Now, however, planted among the trees and flowers — every hundred feet or so — are ugly green signs. These — at odds with what has always been native Hawaiian, contrary to the native word, Kawaihau (to give with expectation of return) — are public advertisements of private good deeds. These are signs boasting of the organizations or individuals who have agreed to tend a tiny landscaped path of ‘aina.
First of all, they are ugly — these planted signs that advertise any number of commercial and governmental efforts at a public responsibility that we all share.
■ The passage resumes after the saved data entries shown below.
(* ===== verification/Policy.v ===== *)
(** * Response policy

    Models [packages/playbook-sdk/blueteam_playbook/policy.py] (the action tiers)
    and [packages/rego-engine/blueteam_rego/{engine,opa}.py] (the decision engine).
    The OPA process is outside the repository: the class [Opa] holds what the code
    observes of it. The built-in subset is modelled in full. *)
From S2P Require Export PyValue.
Local Open Scope Z_scope.

Inductive PolicyDecision := ALLOW | DENY | REQUIRE_APPROVAL.
#[export] Instance PolicyDecision_eq_dec : EqDecision PolicyDecision.
Proof. solve_decision. Defined.

(** ** Action tiers *)

Inductive ActionTier := T0 | T1 | T2.
#[export] Instance ActionTier_eq_dec : EqDecision ActionTier.
Proof. solve_decision. Defined.
(** [ActionTier(n)]: the enum constructor raises on an unknown value. *)
Definition action_tier (n : Z) : result ActionTier :=
  if n =? 0 then Ok T0 else if n =? 1 then Ok T1 else if n =? 2 then Ok T2
  else Raise (ValueError (str_of_Z n +:+ " is not a valid ActionTier")).

Definition TIER2_ACTIONS : list string := [
  "isolate_host"; "isolate.host"; "disable_user"; "revoke_privileged_access"; "modify_firewall";
  "push_production_detection"; "alter_platform_policy"; "delete_evidence"].
Definition TIER1_ACTIONS : list string :=
  ["contain_session"; "disable_stale_token"; "quarantine_mailbox_rule"].

Definition evaluate_action (action_type : string) (tier : option ActionTier) : PolicyDecision :=
  if mem action_type TIER2_ACTIONS || bool_decide (tier = Some T2) then REQUIRE_APPROVAL
  else if mem action_type TIER1_ACTIONS || bool_decide (tier = Some T1) then REQUIRE_APPROVAL
  else ALLOW.

(** ** The policy document *)

(** [v.get(k)] on a value that must be a dict. *)
Definition vget (v : pyval) (k : string) (dflt : pyval) : result pyval :=
  match v with
  | VDict d => Ok (dget_or k dflt d)
  | _ => Raise (OtherError "AttributeError: object has no attribute 'get'")
  end.

Record PolicyResult := {
  pr_decision : PolicyDecision; pr_reason : string; pr_policy : string; pr_engine : string }.
Definition policy_result (d : PolicyDecision) (reason : string) : PolicyResult := {|
  pr_decision := d; pr_reason := reason; pr_policy := "blueteam.response.v1";
  pr_engine := "blueteam_rego.subset" |}.

(** What [_subset_evaluate] reads from the input document, coerced as it coerces. *)
Record PolicyInput := {
  pi_action_type : string; pi_tier : Z; pi_read_only : bool; pi_dry_run : bool;
  pi_environment : string; pi_confidence : float; pi_auto : bool; pi_requested_by_ai : bool;
  pi_domain : string }.

Definition read_input (input_doc : pydict) : result PolicyInput :=
  let action := vor (dgetv "action" input_doc) (VDict []) in
  ty ← vget action "type" (VStr "");
  tier_v ← vget action "tier" (VInt 2);
  tier ← py_int tier_v;
  ro ← vget action "read_only" (VBool false);
  dry ← vget action "dry_run" (VBool true);
  conf ← py_float (dget_or "confidence" (VInt 0) input_doc);
  mret {| pi_action_type := py_str ty; pi_tier := tier; pi_read_only := vtrue ro;
          pi_dry_run := vtrue dry;
          pi_environment := py_str (dget_or "environment" (VStr "unknown") input_doc);
          pi_confidence := conf;
          pi_auto := vtrue (dget_or "auto_containment" (VBool false) input_doc);
          pi_requested_by_ai := vtrue (dget_or "requested_by_ai" (VBool false) input_doc);
          pi_domain := py_str (dget_or "domain" (VStr "") input_doc) |}.

Definition confidence_bar : float := fl_of_decimal false 95 (-2).

(** The decision list of [_subset_evaluate]. *)
Definition decide_input (i : PolicyInput) : PolicyResult :=
  if mem (pi_action_type i) ["delete_evidence"; "alter_platform_policy"] then
    policy_result DENY "Destructive or policy-altering actions are denied"
  else if startswith (pi_action_type i) "ai." || startswith (pi_action_type i) "llm."
          || pi_requested_by_ai i then
    policy_result DENY "AI cannot request execution authority"
  else if pi_dry_run i && pi_read_only i then
    policy_result ALLOW "Read-only dry-run is permitted"
  else if 2 <=? pi_tier i then
    policy_result REQUIRE_APPROVAL "Tier-2 actions always require a human"
  else if negb (pi_read_only i) && (lower (pi_environment i) =? "production")%string then
    policy_result REQUIRE_APPROVAL "Production impact requires approval even at high confidence"
  else if mem (pi_domain i) ["identity"; "endpoint"; "network"; "cloud"; "tenant"]
          && negb (pi_read_only i) then
    policy_result REQUIRE_APPROVAL (pi_domain i +:+ " mutation requires approval")
  else if negb (pi_read_only i) && (negb (pi_auto i) || fl_lt (pi_confidence i) confidence_bar) then
    policy_result REQUIRE_APPROVAL "Containment requires auto_containment and confidence >= 0.95"
  else if pi_read_only i && (pi_tier i =? 0) then
    policy_result ALLOW "Tier-0 read-only collection is permitted"
  else policy_result DENY "Default deny".

Definition subset_evaluate (input_doc : pydict) : result PolicyResult :=
  decide_input <$> read_input input_doc.

(** ** OPA *)

(** What [subprocess.run] reports of the [opa eval] process. *)
Record completed := { cp_returncode : Z; cp_stdout_json : result pyval; cp_stderr : string }.
Class Opa := {
  opa_binary : option string;            (** [shutil.which("opa")] *)
  opa_policy_files : list string;        (** the policy files found under the repository *)
  opa_run : string → list string → pydict → result completed;
}.

Definition str_last (n : nat) (s : string) : string := str_drop (String.length s - n) s.
(** [l[0].get(k) or []] on a list of dicts. *)
Definition first_get (l : list pyval) (k : string) : result pyval :=
  match l with
  | [] => Raise (OtherError "IndexError: list index out of range")
  | v :: _ => vget v k VNone
  end.
Definition as_list (v : pyval) : result (list pyval) :=
  match v with
  | VList l => Ok l
  | _ => if vtrue v then Raise (TypeError "object is not subscriptable") else Ok []
  end.

Section opa.
Context `{Opa}.

Definition opa_available : bool := match opa_binary with Some _ => true | None => false end.

Definition deny_doc (reason : string) : pydict :=
  [("decision", VStr "DENY"); ("reason", VStr reason); ("engine", VStr "opa")].

Definition evaluate_opa (input_doc : pydict) : result pydict :=
  match opa_binary with
  | None => Raise (OtherError "opa binary is not installed")
  | Some binary =>
      if bool_decide (opa_policy_files = []) then Raise (OtherError "no Rego policy files found")
      else
        c ← opa_run binary opa_policy_files input_doc;
        if negb (cp_returncode c =? 0)
        then Raise (OtherError (str_or (str_last 1000 (cp_stderr c)) "opa eval failed"))
        else
          payload ← cp_stdout_json c;
          results_v ← vget payload "result" VNone;
          results ← as_list results_v;
          if bool_decide (length results = 0%nat)
          then Ok (deny_doc "OPA returned no result — default deny")
          else
            exprs_v ← first_get results "expressions";
            exprs ← as_list exprs_v;
            value ← (if bool_decide (length exprs = 0%nat) then Ok (VDict [("decision", VStr "DENY")])
                     else first_get exprs "value");
            match value with
            | VStr s => Ok [("decision", VStr s); ("reason", VStr "OPA decision"); ("engine", VStr "opa")]
            | VDict d => Ok [
                ("decision", VStr (py_str (dget_or "decision" (VStr "DENY") d)));
                ("reason", VStr (py_str (dget_or "reason" (VStr "OPA decision") d)));
                ("engine", VStr "opa");
                ("policy", VStr (py_str (dget_or "policy" (VStr "blueteam.policy") d)))]
            | _ => Ok (deny_doc "unrecognised OPA result — default deny")
            end
  end.

Definition decision_of (s : string) : PolicyDecision :=
  if (s =? "ALLOW")%string then ALLOW
  else if (s =? "REQUIRE_APPROVAL")%string then REQUIRE_APPROVAL else DENY.

Definition evaluate (input_doc : pydict) (prefer_opa : bool) : result PolicyResult :=
  if prefer_opa && opa_available then
    match evaluate_opa input_doc with
    | Ok raw => Ok {|
        pr_decision := decision_of (py_str (dget_or "decision" (VStr "DENY") raw));
        pr_reason := py_str (dget_or "reason" (VStr "OPA decision") raw);
        pr_policy := py_str (dget_or "policy" (VStr "blueteam.policy.v1") raw);
        pr_engine := "opa" |}
    | Raise exc => (λ fallback, {|
        pr_decision := pr_decision fallback;
        pr_reason := pr_reason fallback +:+ " (OPA failed: " +:+ exn_str exc +:+ ")";
        pr_policy := pr_policy fallback; pr_engine := "blueteam_rego.subset" |})
        <$> subset_evaluate input_doc
    end
  else subset_evaluate input_doc.

Definition active_engine : string := if opa_available then "opa" else "blueteam_rego.subset".

Definition as_dict (r : PolicyResult) : pydict := [
  ("decision", VStr (match pr_decision r with ALLOW => "ALLOW" | DENY => "DENY"
                     | REQUIRE_APPROVAL => "REQUIRE_APPROVAL" end));
  ("reason", VStr (pr_reason r)); ("policy", VStr (pr_policy r)); ("engine", VStr (pr_engine r))].
End opa.

(** ** Lemmas *)

Lemma evaluate_action_T2 ty : evaluate_action ty (Some T2) = REQUIRE_APPROVAL.
Proof. unfold evaluate_action. by rewrite orb_true_r. Qed.

Lemma evaluate_action_not_deny ty t : evaluate_action ty t ≠ DENY.
Proof. unfold evaluate_action. by repeat case_match. Qed.

Lemma evaluate_action_allow ty t :
  evaluate_action ty t = ALLOW ↔
  ty ∉ TIER2_ACTIONS ∧ ty ∉ TIER1_ACTIONS ∧ t ≠ Some T2 ∧ t ≠ Some T1.
Proof.
  unfold evaluate_action. rewrite <-!mem_false.
  destruct (mem ty TIER2_ACTIONS), (mem ty TIER1_ACTIONS); repeat case_bool_decide; naive_solver.
Qed.

(** The decision list, read as the conditions under which each verdict is reached. *)
Definition ai_origin (i : PolicyInput) : bool :=
  startswith (pi_action_type i) "ai." || startswith (pi_action_type i) "llm." || pi_requested_by_ai i.
Definition destructive (i : PolicyInput) : bool :=
  mem (pi_action_type i) ["delete_evidence"; "alter_platform_policy"].

(** The complete condition under which the built-in policy allows an action: it is
    neither destructive nor AI-originated, it is read-only, and it is a dry run or a
    tier-0 collection. No environment, confidence or auto-containment flag widens it. *)
Theorem subset_allow_iff i :
  pr_decision (decide_input i) = ALLOW ↔
  destructive i = false ∧ ai_origin i = false ∧ pi_read_only i = true ∧
  (pi_dry_run i = true ∨ pi_tier i = 0).
Proof.
  unfold decide_input, destructive, ai_origin.
  destruct (mem _ _) eqn:Hd; [simpl; naive_solver|].
  destruct (startswith _ _ || _ || _) eqn:Ha; [simpl; naive_solver|].
  destruct (pi_dry_run i) eqn:Hdry, (pi_read_only i) eqn:Hro; simpl; rewrite ?andb_false_r; simpl;
    repeat (case_match; simpl); py_bool; split; intros; destruct_and?; try naive_solver lia.
Qed.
It is second of all, horribly contrary to the generosity and hospitality our native Hawaiian hosts have showered on all of us malihini (guests) who’ve arrived and thrived on their shores. Finally, it is the opposite of any concept of community or human giving — here or elsewhere in the world. We are taught to give — without either announcing or advertising our gift, or expecting a return from it.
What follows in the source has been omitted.